• WORK REQUIRED: Reproduce word for word, from the entries below, the line with "all: try (failure_decided; fail).", the line with "(tr_dead_lettered t = true", and every line between them, and nothing more.

----

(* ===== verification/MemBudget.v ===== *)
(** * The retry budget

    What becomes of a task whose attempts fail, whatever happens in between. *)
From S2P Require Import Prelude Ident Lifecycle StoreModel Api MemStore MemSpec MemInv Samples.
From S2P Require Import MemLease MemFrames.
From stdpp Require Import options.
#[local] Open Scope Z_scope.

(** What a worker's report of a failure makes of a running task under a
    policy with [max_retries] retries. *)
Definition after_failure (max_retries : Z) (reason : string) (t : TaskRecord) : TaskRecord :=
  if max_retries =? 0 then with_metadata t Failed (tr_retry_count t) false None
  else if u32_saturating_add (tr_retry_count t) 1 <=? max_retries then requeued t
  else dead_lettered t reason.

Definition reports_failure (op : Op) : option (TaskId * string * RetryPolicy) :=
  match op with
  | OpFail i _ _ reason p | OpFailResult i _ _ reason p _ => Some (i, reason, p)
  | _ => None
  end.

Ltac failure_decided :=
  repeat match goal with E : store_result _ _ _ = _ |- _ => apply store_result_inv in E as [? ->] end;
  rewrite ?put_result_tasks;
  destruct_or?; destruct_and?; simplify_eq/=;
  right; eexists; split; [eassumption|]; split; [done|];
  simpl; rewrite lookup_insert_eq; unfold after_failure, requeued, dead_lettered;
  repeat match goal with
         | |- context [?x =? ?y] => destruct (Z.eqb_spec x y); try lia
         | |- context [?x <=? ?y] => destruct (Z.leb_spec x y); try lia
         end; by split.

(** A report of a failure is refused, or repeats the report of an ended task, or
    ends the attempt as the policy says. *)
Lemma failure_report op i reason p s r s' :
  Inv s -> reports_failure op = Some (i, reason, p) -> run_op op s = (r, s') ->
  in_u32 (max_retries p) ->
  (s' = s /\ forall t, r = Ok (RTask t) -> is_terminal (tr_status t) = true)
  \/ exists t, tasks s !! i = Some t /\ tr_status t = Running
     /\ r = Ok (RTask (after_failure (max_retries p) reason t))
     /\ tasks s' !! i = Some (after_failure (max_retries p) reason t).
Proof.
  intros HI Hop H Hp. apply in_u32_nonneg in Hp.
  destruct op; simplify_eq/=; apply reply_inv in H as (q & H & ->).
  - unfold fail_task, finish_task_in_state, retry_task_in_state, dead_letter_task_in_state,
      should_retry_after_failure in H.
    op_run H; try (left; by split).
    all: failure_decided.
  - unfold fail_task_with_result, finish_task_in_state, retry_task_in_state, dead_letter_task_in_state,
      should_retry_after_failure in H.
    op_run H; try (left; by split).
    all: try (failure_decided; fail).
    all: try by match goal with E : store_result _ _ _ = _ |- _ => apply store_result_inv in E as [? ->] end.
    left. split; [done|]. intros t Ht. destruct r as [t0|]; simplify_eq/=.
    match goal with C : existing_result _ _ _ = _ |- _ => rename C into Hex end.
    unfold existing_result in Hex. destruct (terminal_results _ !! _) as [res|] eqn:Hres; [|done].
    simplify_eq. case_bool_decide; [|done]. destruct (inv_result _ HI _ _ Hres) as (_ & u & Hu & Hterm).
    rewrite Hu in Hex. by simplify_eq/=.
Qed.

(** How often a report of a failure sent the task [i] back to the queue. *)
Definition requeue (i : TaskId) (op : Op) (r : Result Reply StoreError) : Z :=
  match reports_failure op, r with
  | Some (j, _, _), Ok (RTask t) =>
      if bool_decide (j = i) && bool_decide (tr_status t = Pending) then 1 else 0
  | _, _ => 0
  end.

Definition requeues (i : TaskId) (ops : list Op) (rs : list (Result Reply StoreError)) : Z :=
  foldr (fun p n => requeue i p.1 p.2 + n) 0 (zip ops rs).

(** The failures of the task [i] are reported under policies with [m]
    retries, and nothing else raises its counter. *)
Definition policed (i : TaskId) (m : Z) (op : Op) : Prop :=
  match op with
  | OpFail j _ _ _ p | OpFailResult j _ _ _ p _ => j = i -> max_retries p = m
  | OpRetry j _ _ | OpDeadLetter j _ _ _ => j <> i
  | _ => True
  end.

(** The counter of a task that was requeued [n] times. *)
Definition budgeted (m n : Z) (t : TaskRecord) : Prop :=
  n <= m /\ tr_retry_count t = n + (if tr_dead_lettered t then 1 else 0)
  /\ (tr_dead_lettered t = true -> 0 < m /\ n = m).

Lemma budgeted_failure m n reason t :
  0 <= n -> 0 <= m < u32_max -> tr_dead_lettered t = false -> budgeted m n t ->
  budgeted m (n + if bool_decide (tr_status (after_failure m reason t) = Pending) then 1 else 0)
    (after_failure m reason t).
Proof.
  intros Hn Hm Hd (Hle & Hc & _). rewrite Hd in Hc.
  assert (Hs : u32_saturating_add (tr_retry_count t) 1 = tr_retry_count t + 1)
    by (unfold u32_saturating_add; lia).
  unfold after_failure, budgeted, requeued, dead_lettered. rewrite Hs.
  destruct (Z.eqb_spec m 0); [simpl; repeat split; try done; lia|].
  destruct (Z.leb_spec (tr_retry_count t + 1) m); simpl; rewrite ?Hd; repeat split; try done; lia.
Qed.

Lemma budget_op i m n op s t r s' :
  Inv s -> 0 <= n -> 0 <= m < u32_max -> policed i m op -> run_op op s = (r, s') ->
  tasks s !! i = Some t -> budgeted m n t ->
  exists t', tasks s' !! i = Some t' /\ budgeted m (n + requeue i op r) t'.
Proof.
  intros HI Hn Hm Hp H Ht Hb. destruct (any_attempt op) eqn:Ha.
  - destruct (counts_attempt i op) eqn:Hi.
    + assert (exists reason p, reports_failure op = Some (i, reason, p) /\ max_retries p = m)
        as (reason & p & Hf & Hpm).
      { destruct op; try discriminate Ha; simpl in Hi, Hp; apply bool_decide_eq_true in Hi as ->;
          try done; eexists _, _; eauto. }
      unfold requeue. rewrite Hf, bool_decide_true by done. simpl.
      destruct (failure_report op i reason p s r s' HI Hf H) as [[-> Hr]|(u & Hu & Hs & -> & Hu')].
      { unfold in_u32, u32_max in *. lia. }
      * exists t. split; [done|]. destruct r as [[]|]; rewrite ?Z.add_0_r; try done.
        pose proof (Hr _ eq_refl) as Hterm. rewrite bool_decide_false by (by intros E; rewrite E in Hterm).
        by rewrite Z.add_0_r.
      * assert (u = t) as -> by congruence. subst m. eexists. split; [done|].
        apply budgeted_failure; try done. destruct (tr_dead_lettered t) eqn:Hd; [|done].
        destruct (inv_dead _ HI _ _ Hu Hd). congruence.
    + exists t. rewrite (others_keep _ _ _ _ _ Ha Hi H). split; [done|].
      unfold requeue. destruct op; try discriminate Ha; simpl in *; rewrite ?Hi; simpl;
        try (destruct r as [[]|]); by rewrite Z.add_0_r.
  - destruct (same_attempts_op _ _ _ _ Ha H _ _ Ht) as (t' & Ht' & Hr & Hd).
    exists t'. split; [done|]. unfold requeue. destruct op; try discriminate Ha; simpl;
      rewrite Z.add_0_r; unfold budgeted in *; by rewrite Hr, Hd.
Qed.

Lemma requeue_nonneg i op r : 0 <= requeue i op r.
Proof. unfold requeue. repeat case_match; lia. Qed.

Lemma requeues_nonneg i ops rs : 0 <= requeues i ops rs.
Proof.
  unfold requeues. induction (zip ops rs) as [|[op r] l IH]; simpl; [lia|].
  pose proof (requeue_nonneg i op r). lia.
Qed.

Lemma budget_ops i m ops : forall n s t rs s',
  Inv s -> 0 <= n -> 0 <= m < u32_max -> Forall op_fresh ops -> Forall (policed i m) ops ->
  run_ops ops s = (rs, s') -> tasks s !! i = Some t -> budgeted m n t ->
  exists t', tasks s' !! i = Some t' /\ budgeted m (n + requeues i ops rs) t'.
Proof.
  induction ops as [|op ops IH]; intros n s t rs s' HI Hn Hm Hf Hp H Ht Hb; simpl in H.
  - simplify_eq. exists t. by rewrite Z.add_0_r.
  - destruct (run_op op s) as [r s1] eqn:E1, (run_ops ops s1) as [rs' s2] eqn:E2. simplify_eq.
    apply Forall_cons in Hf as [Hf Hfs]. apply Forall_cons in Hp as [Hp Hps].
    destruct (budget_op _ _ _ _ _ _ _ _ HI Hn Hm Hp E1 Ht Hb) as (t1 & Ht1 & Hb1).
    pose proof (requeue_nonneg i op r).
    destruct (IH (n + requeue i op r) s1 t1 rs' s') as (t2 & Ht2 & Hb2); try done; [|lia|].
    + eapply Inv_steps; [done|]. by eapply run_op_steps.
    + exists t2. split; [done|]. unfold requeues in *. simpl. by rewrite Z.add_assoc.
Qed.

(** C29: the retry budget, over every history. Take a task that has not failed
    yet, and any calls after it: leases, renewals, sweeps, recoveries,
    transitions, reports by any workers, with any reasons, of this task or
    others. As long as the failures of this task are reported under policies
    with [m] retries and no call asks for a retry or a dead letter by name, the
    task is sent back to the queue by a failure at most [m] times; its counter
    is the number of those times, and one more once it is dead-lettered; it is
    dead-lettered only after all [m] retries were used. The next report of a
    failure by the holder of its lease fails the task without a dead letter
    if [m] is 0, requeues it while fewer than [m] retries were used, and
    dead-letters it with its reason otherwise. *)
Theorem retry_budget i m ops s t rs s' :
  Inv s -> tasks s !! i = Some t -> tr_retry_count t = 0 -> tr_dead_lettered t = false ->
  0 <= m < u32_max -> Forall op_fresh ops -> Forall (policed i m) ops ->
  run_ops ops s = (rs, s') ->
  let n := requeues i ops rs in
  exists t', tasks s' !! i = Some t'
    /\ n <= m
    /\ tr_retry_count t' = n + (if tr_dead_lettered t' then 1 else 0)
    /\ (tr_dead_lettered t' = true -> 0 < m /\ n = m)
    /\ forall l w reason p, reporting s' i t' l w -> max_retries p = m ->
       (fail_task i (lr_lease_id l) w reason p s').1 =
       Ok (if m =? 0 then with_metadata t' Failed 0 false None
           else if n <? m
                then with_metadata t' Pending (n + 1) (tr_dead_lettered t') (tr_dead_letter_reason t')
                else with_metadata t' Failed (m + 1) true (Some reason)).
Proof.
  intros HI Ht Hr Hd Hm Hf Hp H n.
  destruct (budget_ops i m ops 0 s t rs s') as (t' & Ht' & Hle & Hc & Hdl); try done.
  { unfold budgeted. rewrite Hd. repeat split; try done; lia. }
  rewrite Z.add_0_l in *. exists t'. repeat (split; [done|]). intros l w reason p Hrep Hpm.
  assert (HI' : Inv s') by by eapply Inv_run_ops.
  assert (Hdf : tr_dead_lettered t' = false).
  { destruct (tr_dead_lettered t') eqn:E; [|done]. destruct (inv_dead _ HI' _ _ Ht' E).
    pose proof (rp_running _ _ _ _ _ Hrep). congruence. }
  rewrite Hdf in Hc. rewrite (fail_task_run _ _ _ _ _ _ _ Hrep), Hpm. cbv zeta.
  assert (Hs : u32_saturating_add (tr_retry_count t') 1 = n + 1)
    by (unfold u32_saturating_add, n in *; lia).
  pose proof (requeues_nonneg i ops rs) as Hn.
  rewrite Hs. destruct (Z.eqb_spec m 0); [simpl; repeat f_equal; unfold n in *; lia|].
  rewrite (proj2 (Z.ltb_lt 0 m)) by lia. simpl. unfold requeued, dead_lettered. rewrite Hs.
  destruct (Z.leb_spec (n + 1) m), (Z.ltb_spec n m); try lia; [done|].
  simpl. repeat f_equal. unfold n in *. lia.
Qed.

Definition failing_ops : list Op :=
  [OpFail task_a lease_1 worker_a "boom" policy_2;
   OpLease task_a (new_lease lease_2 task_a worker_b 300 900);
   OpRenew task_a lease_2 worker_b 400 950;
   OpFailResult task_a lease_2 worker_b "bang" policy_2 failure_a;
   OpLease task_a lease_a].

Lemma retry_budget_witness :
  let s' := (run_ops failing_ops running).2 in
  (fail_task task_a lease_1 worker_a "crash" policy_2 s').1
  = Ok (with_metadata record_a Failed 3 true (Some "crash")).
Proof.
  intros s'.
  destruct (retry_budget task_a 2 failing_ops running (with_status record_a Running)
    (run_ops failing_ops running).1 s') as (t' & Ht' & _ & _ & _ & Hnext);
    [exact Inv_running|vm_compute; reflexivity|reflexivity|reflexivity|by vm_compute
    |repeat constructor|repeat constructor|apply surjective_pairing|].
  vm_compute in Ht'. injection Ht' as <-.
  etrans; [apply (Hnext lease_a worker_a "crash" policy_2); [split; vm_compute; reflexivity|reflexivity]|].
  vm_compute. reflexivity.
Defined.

----

• ANSWER SECTION:
    all: try (failure_decided; fail).
    all: try by match goal with E : store_result _ _ _ = _ |- _ => apply store_result_inv in E as [? ->] end.
    left. split; [done|]. intros t Ht. destruct r as [t0|]; simplify_eq/=.
    match goal with C : existing_result _ _ _ = _ |- _ => rename C into Hex end.
    unfold existing_result in Hex. destruct (terminal_results _ !! _) as [res|] eqn:Hres; [|done].
    simplify_eq. case_bool_decide; [|done]. destruct (inv_result _ HI _ _ Hres) as (_ & u & Hu & Hterm).
    rewrite Hu in Hex. by simplify_eq/=.
Qed.

(** How often a report of a failure sent the task [i] back to the queue. *)
Definition requeue (i : TaskId) (op : Op) (r : Result Reply StoreError) : Z :=
  match reports_failure op, r with
  | Some (j, _, _), Ok (RTask t) =>
      if bool_decide (j = i) && bool_decide (tr_status t = Pending) then 1 else 0
  | _, _ => 0
  end.

Definition requeues (i : TaskId) (ops : list Op) (rs : list (Result Reply StoreError)) : Z :=
  foldr (fun p n => requeue i p.1 p.2 + n) 0 (zip ops rs).

(** The failures of the task [i] are reported under policies with [m]
    retries, and nothing else raises its counter. *)
Definition policed (i : TaskId) (m : Z) (op : Op) : Prop :=
  match op with
  | OpFail j _ _ _ p | OpFailResult j _ _ _ p _ => j = i -> max_retries p = m
  | OpRetry j _ _ | OpDeadLetter j _ _ _ => j <> i
  | _ => True
  end.

(** The counter of a task that was requeued [n] times. *)
Definition budgeted (m n : Z) (t : TaskRecord) : Prop :=
  n <= m /\ tr_retry_count t = n + (if tr_dead_lettered t then 1 else 0)
  /\ (tr_dead_lettered t = true -> 0 < m /\ n = m).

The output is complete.